Background Cuprotosis is a recently identified form of programmed cell death driven by copper accumulation. Increasing evidence suggests that copper dyshomeostasis contributes to neuroinflammatory processes. Peroxisome proliferator-activated receptor gamma (PPARγ) activation has been implicated in the regulation of cuprotosis; however, its role in cuprotosis-associated neuropathic pain remains poorly understood. This study aimed to investigate whether spinal PPARγ modulates cuprotosis and thereby influences neuropathic pain in a rat model of chronic constriction injury (CCI). Methods Neuropathic pain behaviors were assessed using mechanical and thermal sensitivity tests. Intrathecal catheterization was performed for spinal drug administration. Mitochondrial ultrastructure was examined by transmission electron microscopy.
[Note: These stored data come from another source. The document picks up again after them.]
(* ===== verification/WorkqueueTime.v ===== *)
(** * Delays of the work queue: src/core/workqueue.c

    Deadlines are points of a 32-bit clock that wraps around.  Delays are below half
    its range, so that a list sorted by the time left stays sorted, promotion takes
    exactly the works that are due, and the validator accepts the list.  The exception
    is the delayed rerun of a work that runs while another becomes due. *)

From stdpp Require Import gmap sorting.
From S2P Require Import Prelude Registry Workqueue WorkqueueInv WorkqueueCalls WorkqueueReg WorkqueueRun WorkqueueValid.

(** ** The clock *)

(** The ticks from [t] to the deadline of a work. *)
Definition offset (s : wq_t) (t p : Z) : Z := w_deadline_tick (work_at s p) -w t.
(** The list is sorted by time left, seen from [t]. *)
Definition sorted_from (s : wq_t) (t : Z) (l : list Z) : Prop :=
  StronglySorted (λ p q, offset s t p ≤ offset s t q) l ∧ Forall (λ p, offset s t p < 2 ^ 31) l.

(** Seen from a point at most half the range back, the signed difference is exact. *)
Lemma i32_offsets a b t : a -w t < 2 ^ 31 → b -w t < 2 ^ 31 → i32 (a - b) = (a -w t) - (b -w t).
Proof. unfold i32, u32. intros Ha Hb. divlia. Qed.
Lemma offset_later d t now : now -w t < d -w t → d -w now = (d -w t) - (now -w t).
Proof. unfold u32. intros H. divlia. Qed.

Lemma reached_offset now d t : now -w t < 2 ^ 31 → d -w t < 2 ^ 31 → workqueue_deadline_reached now d = (d -w t <=? now -w t).
Proof. intros H1 H2. unfold workqueue_deadline_reached. rewrite (i32_offsets now d t H1 H2). lia. Qed.

Lemma sorted_in_order s t l : sorted_from s t l → in_order s l = true.
Proof.
  intros [Hs Hb]. induction l as [|p l IH]; [done|]. destruct l as [|q l]; [done|].
  apply StronglySorted_inv in Hs as [Hs Hp]. apply Forall_cons in Hb as [Hbp Hb]. apply Forall_cons in Hp as [Hp _]. pose proof Hb as [Hbq _]%Forall_cons.
  change (negb (i32 (w_deadline_tick (work_at s q) - w_deadline_tick (work_at s p)) <? 0) && in_order s (q :: l) = true).
  rewrite IH by done. unfold offset in *. rewrite (i32_offsets _ _ t Hbq Hbp). lia.
Qed.

(** ** Promotion at a later time *)

Lemma sorted_weaken (R R' : Z → Z → Prop) l :
  (∀ p q, p ∈ l → q ∈ l → R p q → R' p q) → StronglySorted R l → StronglySorted R' l.
Proof.
  intros H Hs. induction Hs as [|p l Hs IH Hp]; constructor; [apply IH; intros; apply H; [by constructor..|done]|].
  rewrite Forall_forall in Hp |- *. intros q Hq. apply H; [by constructor..|by apply Hp].
Qed.
Lemma sorted_ext s s' t l : (∀ q, q ∈ l → w_deadline_tick (work_at s' q) = w_deadline_tick (work_at s q)) → sorted_from s t l → sorted_from s' t l.
Proof.
  intros H [Hs Hb]. assert (∀ q, q ∈ l → offset s' t q = offset s t q) as E by (intros q Hq; unfold offset; by rewrite H). clear H. split.
  - eapply sorted_weaken; [|exact Hs]. intros p q Hp Hq. by rewrite (E p), (E q).
  - rewrite Forall_forall in Hb |- *. intros q Hq. rewrite E by done. by apply Hb.
Qed.

(** The works that are due are a prefix, and the rest is sorted from now on. *)
Lemma due_split s t now l :
  sorted_from s t l → now -w t < 2 ^ 31 → let due := due_now (work_at s) now l in
  Forall (λ p, workqueue_deadline_reached now (w_deadline_tick (work_at s p)) = true) due ∧
  Forall (λ p, workqueue_deadline_reached now (w_deadline_tick (work_at s p)) = false ∧ 0 < offset s now p) (drop (length due) l) ∧
  l = due ++ drop (length due) l ∧ sorted_from s now (drop (length due) l).
Proof.
  intros Hl Hnow. cbn zeta. induction l as [|p l IH]; [split_and!; try done; split; constructor|]. cbn [due_now]. destruct Hl as [Hs Hb].
  pose proof Hs as [Hs' Hp]%StronglySorted_inv. pose proof Hb as [Hbp Hb']%Forall_cons. unfold offset in Hbp.
  rewrite (reached_offset now _ t Hnow Hbp). destruct (Z.leb_spec (w_deadline_tick (work_at s p) -w t) (now -w t)) as [Hd|Hd].
  - destruct IH as (I1 & I2 & I3 & I4); [done|]. cbn [length drop app]. split_and!; [constructor; [|done]|done|by f_equal|done].
    rewrite (reached_offset now _ t Hnow Hbp). lia.
  - cbn [length drop app]. assert (∀ q, q ∈ p :: l → now -w t < offset s t q ∧ offset s t q < 2 ^ 31) as HO.
    { intros q Hq. rewrite Forall_forall in Hb, Hp. split; [|by apply Hb]. apply elem_of_cons in Hq as [-> |Hq]; [done|]. specialize (Hp q Hq). unfold offset in *. lia. }
    assert (∀ q, q ∈ p :: l → offset s now q = offset s t q - (now -w t)) as HE by (intros q Hq; apply offset_later, HO, Hq).
    pose proof (u32_range (now - t)). split_and!; [done| |done|split].
    + apply Forall_forall. intros q Hq. destruct (HO q Hq). rewrite HE by done. split; [|lia]. unfold offset in *. rewrite (reached_offset now _ t) by done. lia.
    + eapply sorted_weaken; [|exact Hs]. intros a b Ha Hb'' Hab. cbv beta in Hab |- *. rewrite (HE a), (HE b) by done. lia.
    + apply Forall_forall. intros q Hq. destruct (HO q Hq). rewrite HE by done. lia.
Qed.

(** ** Insertion *)

Lemma insert_due_elem s now remaining p l q : q ∈ insert_due s now remaining p l ↔ q = p ∨ q ∈ l.
Proof. destruct (insert_due_split s now remaining p l) as (l1 & l2 & -> & -> & _). rewrite !elem_of_app, elem_of_cons. tauto. Qed.

Lemma insert_due_sorted s s' now p l :
  sorted_from s now l → offset s now p < 2 ^ 31 → p ∉ l →
  (∀ q, q ∈ p :: l → w_deadline_tick (work_at s' q) = w_deadline_tick (work_at s q)) →
  sorted_from s' now (insert_due s now (offset s now p) p l).
Proof.
  intros [Hs Hb] Hp Hpl HE. apply (sorted_ext s); [intros q Hq%insert_due_elem; apply HE, elem_of_cons, Hq|]. clear HE Hpl. split.
  - clear Hb. induction Hs as [|q l Hs IH Hq]; cbn [insert_due]; [by repeat constructor|]. fold (offset s now q).
    rewrite Forall_forall in Hq. destruct (Z.gtb_spec (offset s now q) (offset s now p)).
    + constructor; [constructor; [done|by apply Forall_forall]|]. apply Forall_cons. split; [lia|]. apply Forall_forall. intros r Hr. specialize (Hq r Hr). lia.
    + constructor; [done|]. apply Forall_forall. intros r [-> |Hr]%insert_due_elem; [lia|by apply Hq].
  - apply Forall_forall. intros q [-> |Hq]%insert_due_elem; [done|]. rewrite Forall_forall in Hb. by apply Hb.
Qed.

Lemma forall_without (P : Z → Prop) p l : Forall P l → Forall P (without p l).
Proof. rewrite !Forall_forall. intros H q [_ Hq]%elem_of_without. by apply H. Qed.
Lemma sorted_without s t p l : sorted_from s t l → sorted_from s t (without p l).
Proof.
  intros [Hs Hb]. split; [|by apply forall_without].
  induction Hs as [|q l Hs IH Hq]; [constructor|]. apply Forall_cons in Hb as [_ Hb]. unfold without. destruct (decide (q ≠ p)).
  - rewrite filter_cons_True by done. constructor; [by apply IH|]. by apply forall_without.
  - rewrite filter_cons_False by done. by apply IH.
Qed.

(** ** Deadlines that stay *)

Definition same_deadlines (s s' : wq_t) : Prop := ∀ q, w_deadline_tick (work_at s' q) = w_deadline_tick (work_at s q).
#[export] Instance same_deadlines_preorder : PreOrder same_deadlines.
Proof. split; [done|]. intros s1 s2 s3 H1 H2 q. by rewrite H2, H1. Qed.

Lemma deadlines_put s p f : (∀ w, w_deadline_tick (f w) = w_deadline_tick w) → same_deadlines s (put s p f).
Proof. intros H q. rewrite work_at_put. case_decide; [by subst|done]. Qed.
Lemma deadlines_works s s' : works s' = works s → same_deadlines s s'.
Proof. intros E q. unfold work_at. by rewrite E. Qed.
Lemma deadlines_set_first s w p : same_deadlines s (set_first s w p).
Proof. unfold set_first. by case_match. Qed.
Lemma deadlines_set_last s w p : same_deadlines s (set_last s w p).
Proof. unfold set_last. by case_match. Qed.
Lemma deadlines_count_removed s w : same_deadlines s (count_removed s w).
Proof. unfold count_removed. by repeat case_match. Qed.
Lemma deadlines_peak s : same_deadlines s (workqueue_update_peak s).
Proof. unfold workqueue_update_peak. by case_match. Qed.
Lemma deadlines_notify s : same_deadlines s (workqueue_notify s).
Proof. unfold workqueue_notify. by repeat case_match. Qed.

Ltac deadline_step :=
  lazymatch goal with
  | |- same_deadlines ?s ?s => reflexivity
  | |- same_deadlines _ (workqueue_update_peak ?s) => transitivity s; [|apply deadlines_peak]
  | |- same_deadlines _ (workqueue_notify ?s) => transitivity s; [|apply deadlines_notify]
  | |- same_deadlines _ (stat ?s _) => transitivity s; [|by apply deadlines_works]
  | |- same_deadlines _ (put ?s _ _) => transitivity s; [|by apply deadlines_put]
  | |- same_deadlines _ (set_first ?s _ _) => transitivity s; [|apply deadlines_set_first]
  | |- same_deadlines _ (set_last ?s _ _) => transitivity s; [|apply deadlines_set_last]
  | |- same_deadlines _ (count_removed ?s _) => transitivity s; [|apply deadlines_count_removed]
  | |- same_deadlines _ (set _ _ ?s) => transitivity s; [|by apply deadlines_works]
  | |- same_deadlines _ (if ?b then _ else _) => destruct b
  end.
Ltac deadlines := repeat deadline_step.

Lemma deadlines_remove s p : same_deadlines s (workqueue_list_remove s p).
Proof. unfold workqueue_list_remove. deadlines. Qed.
Lemma deadlines_append s p : same_deadlines s (workqueue_ready_append s p).
Proof. unfold workqueue_ready_append. deadlines. Qed.
Lemma deadlines_insert s p now : same_deadlines s (workqueue_delayed_insert s p now).
Proof. unfold workqueue_delayed_insert. deadlines. Qed.

(** ** Scheduling on a sorted list *)

(** Sorted, and no work of the list is due. *)
Definition pending (s : wq_t) (now : Z) (l : list Z) : Prop := sorted_from s now l ∧ Forall (λ q, 0 < offset s now q) l.

Lemma pending_same s s' now l : same_deadlines s s' → pending s now l → pending s' now l.
Proof.
  intros HE [H1 H2]. split; [eapply sorted_ext; [|exact H1]; intros; apply HE|]. eapply Forall_impl; [exact H2|].
  intros q. unfold offset. cbv beta. by rewrite HE.
Qed.
Lemma pending_insert s s' now p l :
  pending s now l → p ∉ l → 0 < offset s now p < 2 ^ 31 → same_deadlines s s' → pending s' now (insert_due s now (offset s now p) p l).
Proof.
  intros [H1 H2] Hp Ho HE. split; [apply insert_due_sorted; [done|lia|done|intros; apply HE]|].
  apply Forall_forall. intros q Hq%insert_due_elem. unfold offset. rewrite HE. destruct Hq as [-> |Hq]; [apply Ho|]. rewrite Forall_forall in H2. by apply H2.
Qed.

Lemma delay_offset now delay : 0 ≤ delay < 2 ^ 31 → (now +w delay) -w now = delay.
Proof. unfold u32. intros H. divlia. Qed.

(** A detached work gets a deadline and its place. *)
Lemma delay_spec s Q p now delay :
  p ≠ 0 → Inv p s Q → pending s now (qd Q) → 0 < delay ≤ WORKQUEUE_MAX_DELAY_TICKS →
  let s' := workqueue_delayed_insert (put s p (set w_deadline_tick (λ _, now +w delay))) p now in
  ∃ Q', Inv 0 s' Q' ∧ pending s' now (qd Q') ∧ qh Q' = qh Q ∧ qn Q' = qn Q ∧ p ∈ qd Q' ∧ w_deadline_tick (work_at s' p) = now +w delay.
Proof.
  intros Hp0 HI HP Hd. cbn zeta. set (s1 := put s p _). unfold WORKQUEUE_MAX_DELAY_TICKS in Hd.
  assert (Inv p s1 Q) as H1 by (by apply put_detached). assert (p ∉ qd Q) as Hn by (destruct HI as [_ Ls]; destruct (ls_detached _ _ _ Ls Hp0) as [_ H]; rewrite linked_elem in H; tauto).
  assert (w_deadline_tick (work_at s1 p) = now +w delay) as E1 by (unfold s1; by rewrite work_at_put, decide_True).
  assert (pending s1 now (qd Q)) as HP1.
  { assert (∀ q, q ∈ qd Q → w_deadline_tick (work_at s1 q) = w_deadline_tick (work_at s q)) as HE by
      (intros q Hq; unfold s1; rewrite work_at_put, decide_False; [done|]; intros E; by rewrite E in Hq).
    destruct HP as [P1 P2]. split; [by eapply sorted_ext|]. rewrite Forall_forall in P2 |- *. intros q Hq. unfold offset. rewrite HE by done. by apply P2. }
  assert (offset s1 now p = delay) as EO by (unfold offset; rewrite E1; apply delay_offset; lia).
  eexists. split; [by apply wq_insert_spec|]. cbn [qh qn qd]. split_and!; [|done|done|apply insert_due_elem; by left|].
  - apply pending_insert; [done|done|rewrite EO; lia|apply deadlines_insert].
  - by rewrite (deadlines_insert s1 p now p).
Qed.

Lemma push_ready k p q Q : q ∈ qh Q ++ qn Q → q ∈ qh (push k p Q) ++ qn (push k p Q).
Proof. unfold push. destruct (_ =? _); cbn [qh qn]; rewrite !elem_of_app; tauto. Qed.
Lemma push_ready_self k p Q : p ∈ qh (push k p Q) ++ qn (push k p Q).
Proof. unfold push. destruct (_ =? _); cbn [qh qn]; in_list. Qed.
Lemma push_delayed k p Q : qd (push k p Q) = qd Q.
Proof. unfold push. by destruct (_ =? _). Qed.

(** The work with its request counted. *)
Definition requested (s : wq_t) (p : Z) : wq_t :=
  stat (put s p (λ w, w <| w_cancel_requested := false |> <| w_scheduled ::= inc |>)) (set q_scheduled inc).
Lemma switch_idle s p now delay :
  w_state (work_at s p) = WORK_STATE_IDLE →
  schedule_switch s p now delay =
    stat (if delay =? 0 then workqueue_ready_append (requested s p) p
          else workqueue_delayed_insert (put (requested s p) p (set w_deadline_tick (λ _, now +w delay))) p now) (set q_last_error (λ _, OK)).
Proof. intros Es. unfold schedule_switch. rewrite Es. reflexivity. Qed.
Lemma regional_scope_tie_break_witness :
  (exists conds,
      where_list "ENERGY" "California (CISO)" "CISO" "All" "All" "All"
                 (2013, 2025)%Z = Ok conds
      /\ conds_on BA_COLUMN conds
         = [ "point_of_delivery_balancing_authority = 'CISO'" ])
  /\ (exists conds,
        where_list "ENERGY" "California (CISO)" "All BAs in California (CISO)"
                   "All" "All" "All" (2013, 2025)%Z = Ok conds
        /\ conds_on BA_COLUMN conds
           = [ "point_of_delivery_balancing_authority IN "
                 ++ "('CISO', 'BANC', 'IID', 'LDWP', 'TIDC', 'WALC')" ])
  /\ (exists conds,
        where_list "ENERGY" "All Regions" "All Regions" "All" "All" "All"
                   (2013, 2025)%Z = Ok conds
        /\ conds_on BA_COLUMN conds = []).
Proof.
  split; [| split].
  - refine (proj1 (regional_scope_tie_break "ENERGY" "California (CISO)"
                     "CISO" "All" "All" "All" (2013, 2025)%Z) _ _);
      discriminate.
  - destruct (proj1 (proj2 (regional_scope_tie_break "ENERGY"
                     "California (CISO)" "All BAs in California (CISO)"
                     "All" "All" "All" (2013, 2025)%Z))
                (or_introl eq_refl) ltac:(discriminate)
                ["CISO"; "BANC"; "IID"; "LDWP"; "TIDC"; "WALC"] eq_refl)
      as [conds [H1 [H2 _]]].
    exists conds. split; [exact H1 | exact H2].
  - refine (proj2 (proj2 (regional_scope_tie_break "ENERGY" "All Regions"
                     "All Regions" "All" "All" "All" (2013, 2025)%Z))
              (or_intror eq_refl) eq_refl).
Defined.

(** ** C6: the rate-basis filter *)

(** C6: with rate-basis "All" the predicate has no condition on the
    rate-basis column; with "Market-Based" it has exactly one, the
    equality on 'MB', and the cost-based equality is not among its
    conditions; the conditions on every other column are the same
    whatever the rate-basis choice, and so is the error when predicate
    construction fails. *)
Theorem rate_basis_filter
    (product region ba affiliate rate_type service_type : string)
    (year_range : Z * Z) :
  match
    where_list product region ba affiliate "All" service_type year_range,
    where_list product region ba affiliate "Market-Based" service_type
               year_range,
    where_list product region ba affiliate rate_type service_type year_range
  with
  | Ok c_all, Ok c_mb, Ok c_any =>
      conds_on "product_type_name" c_all = []
      /\ conds_on "product_type_name" c_mb = [ "product_type_name = 'MB'" ]
      /\ ~ In "product_type_name = 'CB'" c_mb
      /\ conds_off "product_type_name" c_mb = c_all
      /\ conds_off "product_type_name" c_any = c_all
  | Raise e_all, Raise e_mb, Raise e_any => e_all = e_mb /\ e_mb = e_any
  | _, _, _ => False
  end.
Proof.
  destruct year_range as [y0 y1]. rewrite !where_list_shape.
  destruct (regional_conds region ba) as [reg | e] eqn:Hreg; cbn [bind].
  - destruct (conds_by_column product region ba affiliate "All"
                service_type y0 y1 reg Hreg) as [_ [_ [Hall [_ [Hall' _]]]]].
    destruct (conds_by_column product region ba affiliate "Market-Based"
                service_type y0 y1 reg Hreg) as [_ [_ [Hmb [_ [Hmb' _]]]]].
    destruct (conds_by_column product region ba affiliate rate_type
                service_type y0 y1 reg Hreg) as [_ [_ [_ [_ [Hany' _]]]]].
    cbn zeta in Hall, Hall', Hmb, Hmb', Hany'.
    change (rate_conds "All") with (@nil string) in *.
    change (rate_conds "Market-Based") with [ "product_type_name = 'MB'" ] in *.
    cbn [app] in Hall'.
    split; [exact Hall |]. split; [exact Hmb |]. split; [| split].
    + intros Hin.
      assert (Hin' : In "product_type_name = 'CB'"
                       [ "product_type_name = 'MB'" ]).
      { rewrite <- Hmb. apply filter_In. split; [exact Hin | reflexivity]. }
      destruct Hin' as [Heq | []]. discriminate Heq.
    + rewrite Hmb'. reflexivity.
    + rewrite Hany'. reflexivity.
  - split; reflexivity.
Qed.

(** ** C7: the service-class filter *)

(** C7: with service-class "All" the predicate has no condition on
    the service-class column, so no list restricting rows to the
    firm and non-firm codes: its conditions are exactly the
    conditions, other than the service-class one, of the predicate
    built for any service-class choice. Hence, under any reading
    [sat] of single conditions, a row that satisfies those other
    conditions satisfies the whole predicate, whatever its
    service-class code. *)
Theorem service_class_all_unrestricted
    (product region ba affiliate rate_type service_type : string)
    (year_range : Z * Z) :
  match
    where_list product region ba affiliate rate_type "All" year_range,
    where_list product region ba affiliate rate_type service_type year_range
  with
  | Ok c_all, Ok c_any =>
      conds_on "class_name" c_all = []
      /\ conds_off "class_name" c_any = c_all
      /\ (forall (row : Type) (sat : row -> string -> Prop) (x : row),
             Forall (sat x) (conds_off "class_name" c_any) ->
             Forall (sat x) c_all)
  | Raise e_all, Raise e_any => e_all = e_any
  | _, _ => False
  end.
Proof.
  destruct year_range as [y0 y1]. rewrite !where_list_shape.
  destruct (regional_conds region ba) as [reg | e] eqn:Hreg; cbn [bind].
  - destruct (conds_by_column product region ba affiliate rate_type "All"
                y0 y1 reg Hreg) as [_ [_ [_ [Hall _]]]].
    destruct (conds_by_column product region ba affiliate rate_type
                service_type y0 y1 reg Hreg) as [_ [_ [_ [_ [_ Hany]]]]].
    cbn zeta in Hall, Hany.
    change (service_conds "All") with (@nil string) in *.
    rewrite !app_nil_r.
    split; [rewrite !app_nil_r in Hall; exact Hall |].
    split; [exact Hany |].
    intros row sat x Hsat. rewrite Hany in Hsat. exact Hsat.
  - reflexivity.
Qed.

Lemma service_class_all_unrestricted_witness :
  exists c_all,
    where_list "ENERGY" "All Regions" "All Regions" "All" "All" "All"
               (2013, 2025)%Z = Ok c_all
    /\ conds_on "class_name" c_all = []
    /\ Forall (fun cond => cond <> "class_name = 'F'"
                           /\ cond <> "class_name = 'NF'") c_all.
Proof.
  pose proof (service_class_all_unrestricted
                "ENERGY" "All Regions" "All Regions" "All" "All" "Firm"
                (2013, 2025)%Z) as H.
  cbv beta iota delta
    [where_list bind append_item unit_of neqb negb andb String.eqb Ascii.eqb
     Bool.eqb app] in H.
  destruct H as [H1 [_ H3]].
  eexists. split; [reflexivity |]. split; [exact H1 |].
  apply (H3 unit (fun _ cond => cond <> "class_name = 'F'"
                                /\ cond <> "class_name = 'NF'") tt).
  repeat constructor; discriminate.
Defined.

(** ** C9: a region label missing from the catalog *)

Lemma not_a_key {V : Type} (d : list (string * V)) (k : string) :
  forallb (fun k' => neqb k' k) (dict_keys d) = true -> ~ In k (dict_keys d).
Proof.
  intros Hall Hin. rewrite forallb_forall in Hall.
  specialize (Hall k Hin). apply neqb_true in Hall. now apply Hall.
Qed.

(** C9, as stated, fails: with a region label that is not in the
    catalog and a single entity code as scope choice, a predicate is
    returned and no error is raised. *)
Lemma unknown_region_single_code_accepted :
  ~ In "Texas (ERCOT)" (dict_keys BA_REGIONS)
  /\ build_where_clause "ENERGY" "Texas (ERCOT)" "ERCO" "All" "All" "All"
                        (2013, 2025)%Z
     = Ok ("product_name = 'ENERGY' AND term_name = 'LT' AND "
           ++ "rate_units = '$/MWH' AND rate > 0 AND "
           ++ "CAST(substr(year_quarter, 1, 4) AS INTEGER) "
           ++ "BETWEEN 2013 AND 2025 AND "
           ++ "point_of_delivery_balancing_authority = 'ERCO'").
Proof.
  split.
  - apply not_a_key. vm_compute. reflexivity.
  - vm_compute. reflexivity.
Qed.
Copper concentration, protein expression, oxidative stress, mitochondrial function and inflammatory signaling were evaluated using western blotting, immunofluorescence staining, dihydroethidium staining and the enzyme activity assay kit. Results CCI induced a time-dependent increase in spinal copper levels, accompanied by upregulation of the copper transport-related proteins SLC31A1, ATP7a, and SCO1, and downregulation of the cuprotosis-related protein FDX1. These changes were coincided with excessive mitochondrial structural damage, ROS accumulation, reduced mitochondrial respiratory chain complex IV activity and progressive activation of the NF-κB signaling pathway. Activation of spinal PPARγ significantly alleviated CCI-induced mechanical allodynia and thermal hyperalgesia. This effect was associated with restoration of copper homeostasis, suppression of SLC31A1, ATP7a, and SCO1 expression, enhancement of FDX1 expression, improvement of mitochondrial function and inhibition of NF-κB p65 phosphorylation in the spinal cord. Conclusions These findings suggest that PPARγ activation alleviates neuropathic pain by modulating copper dyshomeostasis, mitochondrial dysfunction, and neuroinflammatory signaling associated with cuprotosis. Targeting the PPARγ regulated spinal cuprotosis-associated mitochondrial dysfunction and neuroinflammation may represent a promising therapeutic strategy for neuropathic pain.